Lemma consputc_wp c color s (Q : unit -> con E -> list event -> Prop) : screen_ok s -> panicked s = false ->
  (forall s', screen_ok s' -> screen s' = draw c color (screen s) ->
     tx s' = (if uart s then tx s ++ uart_text c else tx s) -> out_only s s' -> Q tt s' []) ->
  wp (consputc c color) s Q.
Proof.
  intros Hok Hp HQ. unfold consputc. wp_steps. rewrite Hp. wp_steps.
  assert (Hgo : forall t, t = (if uart s then tx s ++ uart_text c else tx s) -> wp (cgaputc c color) (set_tx t s) Q).
  { intros t Ht. apply cgaputc_wp; [by destruct Hok|]. intros s' Hok' Hs' Hf. apply HQ; try done.
    - rewrite Hf. exact Ht.
    - rewrite Hf. by eexists _, _, _. }
  unfold uart_text in Hgo. destruct (c =? BACKSPACE); wp_steps; repeat (apply uartputc_wp; wp_steps); apply Hgo; [|done].
  simpl. destruct (uart s); [by rewrite <-!app_assoc|done].
Qed.

(** A text on the screen. *)
Definition draw_text (cs : list Z) (sp : list Z * Z) : list Z * Z :=
  foldl (fun sp c => draw c DEFAULT_CONSOLE_COLOR sp) sp cs.

Lemma text_wp cs s (Q : unit -> con E -> list event -> Prop) : screen_ok s -> panicked s = false ->
  (forall s', screen_ok s' -> screen s' = draw_text cs (screen s) ->
     tx s' = (if uart s then tx s ++ (cs ≫= uart_text) else tx s) -> out_only s s' -> Q tt s' []) ->
  wp (for_each cs putch) s Q.
Proof.
  revert s. induction cs as [|c cs IH]; intros s Hok Hp HQ; cbn [for_each]; wp_steps.
  - apply HQ; [done|done| |apply out_only_refl]. simpl. rewrite app_nil_r. by destruct (uart s).
  - unfold putch at 1. apply consputc_wp; [done|done|]. intros s1 Hok1 Hs1 Ht1 Ho1.
    pose proof Ho1 as (? & ? & ? & Hs1').
    apply IH; [done|by rewrite Hs1'|]. intros s2 Hok2 Hs2 Ht2 Ho2. apply HQ; [done| | |by apply (out_only_trans _ s1)].
    + by rewrite Hs2, Hs1.
    + rewrite Ht2, Ht1. replace (uart s1) with (uart s) by by rewrite Hs1'.
      destruct (uart s); [|done]. by rewrite <-app_assoc.
Qed.

End console.

(** ** A blank screen *)

Module Blank.
#[export] Instance env : ConEnv unit := {|
  iunlock _ := kret tt;
  ilock _ := kret tt;
  killed _ := false;
|}.
Definition blank : con unit :=
  Con false false true (replicate 2000 0) 0 true [] [] [] 0 true false (replicate 128 0) 0 0 0 tt.

Lemma blank_ok : screen_ok blank.
Proof. split; unfold blank; cbn [crt cursor]; [rewrite length_replicate|]; lia. Qed.

Lemma ok_text : prints (fun S putch => vprintfmt putch demo_str (chars "ok") []) (chars "ok") (Some tt).
Proof.
  apply (prints_bind (fun S putch => putch 111) (fun _ S putch => putch 107 ;;; kret tt) [111] tt); [apply prints_putch|].
  apply (prints_bind (fun S putch => putch 107) (fun _ S putch => kret tt) [107] tt); [apply prints_putch|apply prints_ret].
Qed.


(** In text: the cells hold the characters with their colour, and the blank under the cursor. *)
Example ok_on_screen : take 3 (draw_text (chars "ok") (screen blank)).1 = [1903; 1899; 1824].
Proof. vm_compute. reflexivity. Qed.
End Blank.
(* ===== verification/Random.v ===== *)
(** * The random number generator: include/URandom.tcc

    [mt19937l], the 32-bit instance of [MersenneTwisterEngineLite], which makes the
    identifications of IP packets and the initial sequence numbers of TCP. *)

From stdpp Require Import base list.
From Stdlib Require Import ZArith Lia.
From S2P Require Import Prelude.
Open Scope Z_scope.

Definition WordSize : Z := 32.
Definition DegOfRecurrence : nat := 624.
Definition MiddleWord : nat := 397.
Definition SeparationPoint : Z := 31.
Definition TwisterMatCoeffs : Z := 2567483615.        (* 0x9908B0DF *)
Definition TGFSRMaskB : Z := 2636928640.              (* 0x9D2C5680 *)
Definition TGFSRMaskC : Z := 4022730752.              (* 0xEFC60000 *)
Definition AdditionalMask : Z := 4294967295.
Definition InitMultiplyer : Z := 1812433253.          (* 0x6C078965 *)
Definition DefaultSeed : Z := 5489.

Record engine := Engine { MT : list Z; Index : nat }.

Fixpoint init_from (n : nat) (i prev : Z) : list Z :=
  match n with
  | O => []
  | S n' =>
      let x := u32 (InitMultiplyer * Z.lxor prev (Z.shiftr prev (WordSize - 2)) + i) in
      x :: init_from n' (i + 1) x
  end.
Definition Init (Seed : Z) : engine := Engine (u32 Seed :: init_from (DegOfRecurrence - 1) 1 (u32 Seed)) 0.

Definition Gen (e : engine) : Z * engine :=
  let at_ i := nth i (MT e) 0 in
  let Index2 := ((Index e + 1) mod DegOfRecurrence)%nat in
  let Mask := 2 ^ SeparationPoint - 1 in
  let Yp := Z.lor (Z.ldiff (at_ (Index e)) Mask) (Z.land (at_ Index2) Mask) in
  let Index3 := ((Index e + MiddleWord) mod DegOfRecurrence)%nat in
  let x := u32 (Z.lxor (Z.lxor (at_ Index3) (Z.shiftr Yp 1)) (TwisterMatCoeffs * Z.land Yp 1)) in
  let z := Z.lxor x (Z.land (Z.shiftr x 11) AdditionalMask) in
  let z := Z.lxor z (Z.land (u64 (Z.shiftl z 7)) TGFSRMaskB) in
  let z := Z.lxor z (Z.land (u64 (Z.shiftl z 15)) TGFSRMaskC) in
  (u32 (Z.lxor z (Z.shiftr z 18)), Engine (<[Index e := x]> (MT e)) Index2).

(** [mt19937l(seed).Gen()]: the one value the network code takes from each engine. *)
Definition first_value (Seed : Z) : Z := (Gen (Init Seed)).1.

Lemma first_value_range Seed : 0 <= first_value Seed < 2 ^ 32.
Proof. unfold first_value, Gen. cbn [fst]. apply u32_range. Qed.

(** The [n]-th value. *)
Fixpoint draw (n : nat) (e : engine) : Z :=
  match n with O => (Gen e).1 | S n' => draw n' (Gen e).2 end.

(** The engine is the one of the C++ standard: its first value, and the ten-thousandth, by which
    the standard fixes it. *)
Theorem mt19937_conforms : draw 0 (Init DefaultSeed) = 3499211612 /\ draw (Z.to_nat 9999) (Init DefaultSeed) = 4123659995.
Proof. split; vm_compute; reflexivity. Qed.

## Brief
The material must be transcribed exactly, down to the last line.

## Task solution
Lemma consputc_wp c color s (Q : unit -> con E -> list event -> Prop) : screen_ok s -> panicked s = false ->
  (forall s', screen_ok s' -> screen s' = draw c color (screen s) ->
     tx s' = (if uart s then tx s ++ uart_text c else tx s) -> out_only s s' -> Q tt s' []) ->
  wp (consputc c color) s Q.
Proof.
  intros Hok Hp HQ. unfold consputc. wp_steps. rewrite Hp. wp_steps.
  assert (Hgo : forall t, t = (if uart s then tx s ++ uart_text c else tx s) -> wp (cgaputc c color) (set_tx t s) Q).
  { intros t Ht. apply cgaputc_wp; [by destruct Hok|]. intros s' Hok' Hs' Hf. apply HQ; try done.
    - rewrite Hf. exact Ht.
    - rewrite Hf. by eexists _, _, _. }
  unfold uart_text in Hgo. destruct (c =? BACKSPACE); wp_steps; repeat (apply uartputc_wp; wp_steps); apply Hgo; [|done].
  simpl. destruct (uart s); [by rewrite <-!app_assoc|done].
Qed.

(** A text on the screen. *)
Definition draw_text (cs : list Z) (sp : list Z * Z) : list Z * Z :=
  foldl (fun sp c => draw c DEFAULT_CONSOLE_COLOR sp) sp cs.

Lemma text_wp cs s (Q : unit -> con E -> list event -> Prop) : screen_ok s -> panicked s = false ->
  (forall s', screen_ok s' -> screen s' = draw_text cs (screen s) ->
     tx s' = (if uart s then tx s ++ (cs ≫= uart_text) else tx s) -> out_only s s' -> Q tt s' []) ->
  wp (for_each cs putch) s Q.
Proof.
  revert s. induction cs as [|c cs IH]; intros s Hok Hp HQ; cbn [for_each]; wp_steps.
  - apply HQ; [done|done| |apply out_only_refl]. simpl. rewrite app_nil_r. by destruct (uart s).
  - unfold putch at 1. apply consputc_wp; [done|done|]. intros s1 Hok1 Hs1 Ht1 Ho1.
    pose proof Ho1 as (? & ? & ? & Hs1').
    apply IH; [done|by rewrite Hs1'|]. intros s2 Hok2 Hs2 Ht2 Ho2. apply HQ; [done| | |by apply (out_only_trans _ s1)].
    + by rewrite Hs2, Hs1.
    + rewrite Ht2, Ht1. replace (uart s1) with (uart s) by by rewrite Hs1'.
      destruct (uart s); [|done]. by rewrite <-app_assoc.
Qed.

End console.

(** ** A blank screen *)

Module Blank.
#[export] Instance env : ConEnv unit := {|
  iunlock _ := kret tt;
  ilock _ := kret tt;
  killed _ := false;
|}.
Definition blank : con unit :=
  Con false false true (replicate 2000 0) 0 true [] [] [] 0 true false (replicate 128 0) 0 0 0 tt.

Lemma blank_ok : screen_ok blank.
Proof. split; unfold blank; cbn [crt cursor]; [rewrite length_replicate|]; lia. Qed.

Lemma ok_text : prints (fun S putch => vprintfmt putch demo_str (chars "ok") []) (chars "ok") (Some tt).
Proof.
  apply (prints_bind (fun S putch => putch 111) (fun _ S putch => putch 107 ;;; kret tt) [111] tt); [apply prints_putch|].
  apply (prints_bind (fun S putch => putch 107) (fun _ S putch => kret tt) [107] tt); [apply prints_putch|apply prints_ret].
Qed.


(** In text: the cells hold the characters with their colour, and the blank under the cursor. *)
Example ok_on_screen : take 3 (draw_text (chars "ok") (screen blank)).1 = [1903; 1899; 1824].
Proof. vm_compute. reflexivity. Qed.
End Blank.
(* ===== verification/Random.v ===== *)
(** * The random number generator: include/URandom.tcc

    [mt19937l], the 32-bit instance of [MersenneTwisterEngineLite], which makes the
    identifications of IP packets and the initial sequence numbers of TCP. *)

From stdpp Require Import base list.
From Stdlib Require Import ZArith Lia.
From S2P Require Import Prelude.
Open Scope Z_scope.

Definition WordSize : Z := 32.
Definition DegOfRecurrence : nat := 624.
Definition MiddleWord : nat := 397.
Definition SeparationPoint : Z := 31.
Definition TwisterMatCoeffs : Z := 2567483615.        (* 0x9908B0DF *)
Definition TGFSRMaskB : Z := 2636928640.              (* 0x9D2C5680 *)
Definition TGFSRMaskC : Z := 4022730752.              (* 0xEFC60000 *)
Definition AdditionalMask : Z := 4294967295.
Definition InitMultiplyer : Z := 1812433253.          (* 0x6C078965 *)
Definition DefaultSeed : Z := 5489.

Record engine := Engine { MT : list Z; Index : nat }.

Fixpoint init_from (n : nat) (i prev : Z) : list Z :=
  match n with
  | O => []
  | S n' =>
      let x := u32 (InitMultiplyer * Z.lxor prev (Z.shiftr prev (WordSize - 2)) + i) in
      x :: init_from n' (i + 1) x
  end.
Definition Init (Seed : Z) : engine := Engine (u32 Seed :: init_from (DegOfRecurrence - 1) 1 (u32 Seed)) 0.

Definition Gen (e : engine) : Z * engine :=
  let at_ i := nth i (MT e) 0 in
  let Index2 := ((Index e + 1) mod DegOfRecurrence)%nat in
  let Mask := 2 ^ SeparationPoint - 1 in
  let Yp := Z.lor (Z.ldiff (at_ (Index e)) Mask) (Z.land (at_ Index2) Mask) in
  let Index3 := ((Index e + MiddleWord) mod DegOfRecurrence)%nat in
  let x := u32 (Z.lxor (Z.lxor (at_ Index3) (Z.shiftr Yp 1)) (TwisterMatCoeffs * Z.land Yp 1)) in
  let z := Z.lxor x (Z.land (Z.shiftr x 11) AdditionalMask) in
  let z := Z.lxor z (Z.land (u64 (Z.shiftl z 7)) TGFSRMaskB) in
  let z := Z.lxor z (Z.land (u64 (Z.shiftl z 15)) TGFSRMaskC) in
  (u32 (Z.lxor z (Z.shiftr z 18)), Engine (<[Index e := x]> (MT e)) Index2).

(** [mt19937l(seed).Gen()]: the one value the network code takes from each engine. *)
Definition first_value (Seed : Z) : Z := (Gen (Init Seed)).1.

Lemma first_value_range Seed : 0 <= first_value Seed < 2 ^ 32.
Proof. unfold first_value, Gen. cbn [fst]. apply u32_range. Qed.

(** The [n]-th value. *)
Fixpoint draw (n : nat) (e : engine) : Z :=
  match n with O => (Gen e).1 | S n' => draw n' (Gen e).2 end.

(** The engine is the one of the C++ standard: its first value, and the ten-thousandth, by which
    the standard fixes it. *)
Theorem mt19937_conforms : draw 0 (Init DefaultSeed) = 3499211612 /\ draw (Z.to_nat 9999) (Init DefaultSeed) = 4123659995.
Proof. split; vm_compute; reflexivity. Qed.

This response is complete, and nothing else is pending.